● About this task
Nothing beyond the line containing "was reached *)" should be printed; print each line exactly from the first line of the listing below through it.

● Data listing
(** * istore: the bit-vector primitive and the LSH index

    A shallow embedding of [bitvector/bitvector.go] and of the [lsh]
    package (indexer, paged storage, page iterator), with the properties
    of the specification stated over it.

    Conventions of the embedding.
    - Go's [int], [uint], [int32], [uint8], [uint32] and [uint64] values are
      integers in [Z]; conversions that can lose bits are written out
      ([uint8], [int32], [uint32]).
    - A Go run-time panic is a [Fault]: an operation that can panic returns
      a [res].  A loop whose termination depends on the data (the page
      iterator) takes fuel and reports [OutOfFuel] when it is exhausted.
    - A Go slice is its elements together with its capacity; [append]
      moves the elements to a fresh backing array exactly when the
      capacity is exhausted, and a pointer taken into the old array
      does not follow them. *)

From Stdlib Require Import ZArith Lia Btauto List Ascii String Sorting.Sorted Sorting.Permutation.
From stdpp Require Import base tactics option list sorting gmap.
From coqutil Require Import Z.bitblast.

Local Open Scope Z_scope.

(** ** Outcomes of Go code that can panic *)

Inductive fault : Type :=
| IndexOutOfRange          (* runtime error: index out of range *)
| SliceOutOfRange          (* runtime error: slice bounds out of range *)
| MakeOutOfRange           (* runtime error: makeslice: len/cap out of range *)
| NilDereference           (* runtime error: invalid memory address *)
| ExplicitPanic (v : Z)    (* panic(v) written in the source *)
| ConfigPanic              (* panic("currently bitsize > 32 is not supported") *)
| OutOfFuel.               (* the model's loop bound was reached *)

Inductive res (A : Type) : Type :=
| Val (a : A)
| Fault (f : fault).
Arguments Val {A} a.
Arguments Fault {A} f.

Definition res_bind {A B : Type} (m : res A) (k : A -> res B) : res B :=
  match m with
  | Val a => k a
  | Fault f => Fault f
  end.

#[global] Instance res_ret : MRet res := fun A a => Val a.
#[global] Instance res_mbind : MBind res := fun A B k m => res_bind m k.

Definition is_Val {A : Type} (m : res A) : Prop := exists a, m = Val a.

(** [l[j]] for a Go index expression: a fault outside [0 <= j < len l]. *)
Definition index {A : Type} (l : list A) (j : Z) : res A :=
  if (j <? 0) then Fault IndexOutOfRange
  else match l !! Z.to_nat j with
       | Some a => Val a
       | None => Fault IndexOutOfRange
       end.

(** [l[j] = a] for a Go index assignment. *)
Definition assign {A : Type} (l : list A) (j : Z) (a : A) : res (list A) :=
  if (j <? 0) || (Z.of_nat (length l) <=? j) then Fault IndexOutOfRange
  else Val (<[Z.to_nat j := a]> l).

(** [make([]T, n, n)] filled with the zero value [z].  The run-time system
    also refuses a slice whose elements take more than [maxAlloc] bytes
    (below); [make] is the allocation of the byte buffer of [New], and
    covers the sizes up to that bound: a theorem about a size that the
    caller chooses carries the bound. *)
Definition make {A : Type} (z : A) (n : Z) : res (list A) :=
  if n <? 0 then Fault MakeOutOfRange else Val (replicate (Z.to_nat n) z).

(** The bound of [makeslice]: it panics when the elements of the slice
    take more than [maxAlloc] bytes, [1 << 48] on the 64-bit platforms of
    the gc toolchain.  An allocation within the bound is taken to
    succeed: running out of memory is a fatal error of the process and
    not a panic, and is not part of the embedding. *)
Definition maxAlloc : Z := 2 ^ 48.

Definition len {A : Type} (l : list A) : Z := Z.of_nat (length l).

(** Conversions to fixed-width integers. *)
Definition uint8 (z : Z) : Z := z mod 2 ^ 8.
Definition uint32 (z : Z) : Z := z mod 2 ^ 32.
Definition int32 (z : Z) : Z := (z + 2 ^ 31) mod 2 ^ 32 - 2 ^ 31.
Arguments uint8 : simpl never.
Arguments uint32 : simpl never.
Arguments int32 : simpl never.
(** * json_tool: the edit/undo core

    A shallow embedding of the document buffer ([core/document.py]), the
    change-notification channel ([observers/observer.py]), the validation
    listener ([observers/validator_observer.py]), the reversible commands
    ([commands/command.py], [commands/insert_command.py],
    [commands/delete_command.py]) and the history manager
    ([commands/command_manager.py]), followed by the properties of the
    specification that concern them.

    Python objects are mutable; the embedding threads one [World] through
    every call.  A call either returns or raises, and in both cases hands
    back the world as it stands at that point, so that "raised and changed
    nothing" is a statement to prove and not a convention. *)

From Stdlib Require Import ZArith List String Ascii Bool Lia DecimalString.
Import ListNotations.
Local Open Scope Z_scope.
Local Open Scope list_scope.

(** ** Python values *)

(** A [str] is a sequence of Unicode code points. *)
Definition char := N.
Definition Text := list char.

(** Readings of [time.time()]. *)
Definition Time := Z.

(** Code points of an ASCII literal. *)
Definition text_of_string (s : string) : Text :=
  List.map N_of_ascii (list_ascii_of_string s).

(** [str(n)] for an [int]. *)
Definition string_of_Z (z : Z) : string :=
  NilZero.string_of_int (Z.to_int z).

(** [len(l)] *)
Definition len {A} (l : list A) : Z := Z.of_nat (List.length l).

(** Slice bounds: a negative bound counts from the end, and every bound is
    clamped to [0, len]. *)
Definition clamp_index (n i : Z) : nat :=
  Z.to_nat (if i <? 0 then Z.max 0 (n + i) else Z.min i n).

(** [l[:j]] *)
Definition slice_to {A} (l : list A) (j : Z) : list A :=
  firstn (clamp_index (len l) j) l.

● Solution to this problem
(** * istore: the bit-vector primitive and the LSH index

    A shallow embedding of [bitvector/bitvector.go] and of the [lsh]
    package (indexer, paged storage, page iterator), with the properties
    of the specification stated over it.

    Conventions of the embedding.
    - Go's [int], [uint], [int32], [uint8], [uint32] and [uint64] values are
      integers in [Z]; conversions that can lose bits are written out
      ([uint8], [int32], [uint32]).
    - A Go run-time panic is a [Fault]: an operation that can panic returns
      a [res].  A loop whose termination depends on the data (the page
      iterator) takes fuel and reports [OutOfFuel] when it is exhausted.
    - A Go slice is its elements together with its capacity; [append]
      moves the elements to a fresh backing array exactly when the
      capacity is exhausted, and a pointer taken into the old array
      does not follow them. *)

From Stdlib Require Import ZArith Lia Btauto List Ascii String Sorting.Sorted Sorting.Permutation.
From stdpp Require Import base tactics option list sorting gmap.
From coqutil Require Import Z.bitblast.

Local Open Scope Z_scope.

(** ** Outcomes of Go code that can panic *)

Inductive fault : Type :=
| IndexOutOfRange          (* runtime error: index out of range *)
| SliceOutOfRange          (* runtime error: slice bounds out of range *)
| MakeOutOfRange           (* runtime error: makeslice: len/cap out of range *)
| NilDereference           (* runtime error: invalid memory address *)
| ExplicitPanic (v : Z)    (* panic(v) written in the source *)
| ConfigPanic              (* panic("currently bitsize > 32 is not supported") *)
| OutOfFuel.               (* the model's loop bound was reached *)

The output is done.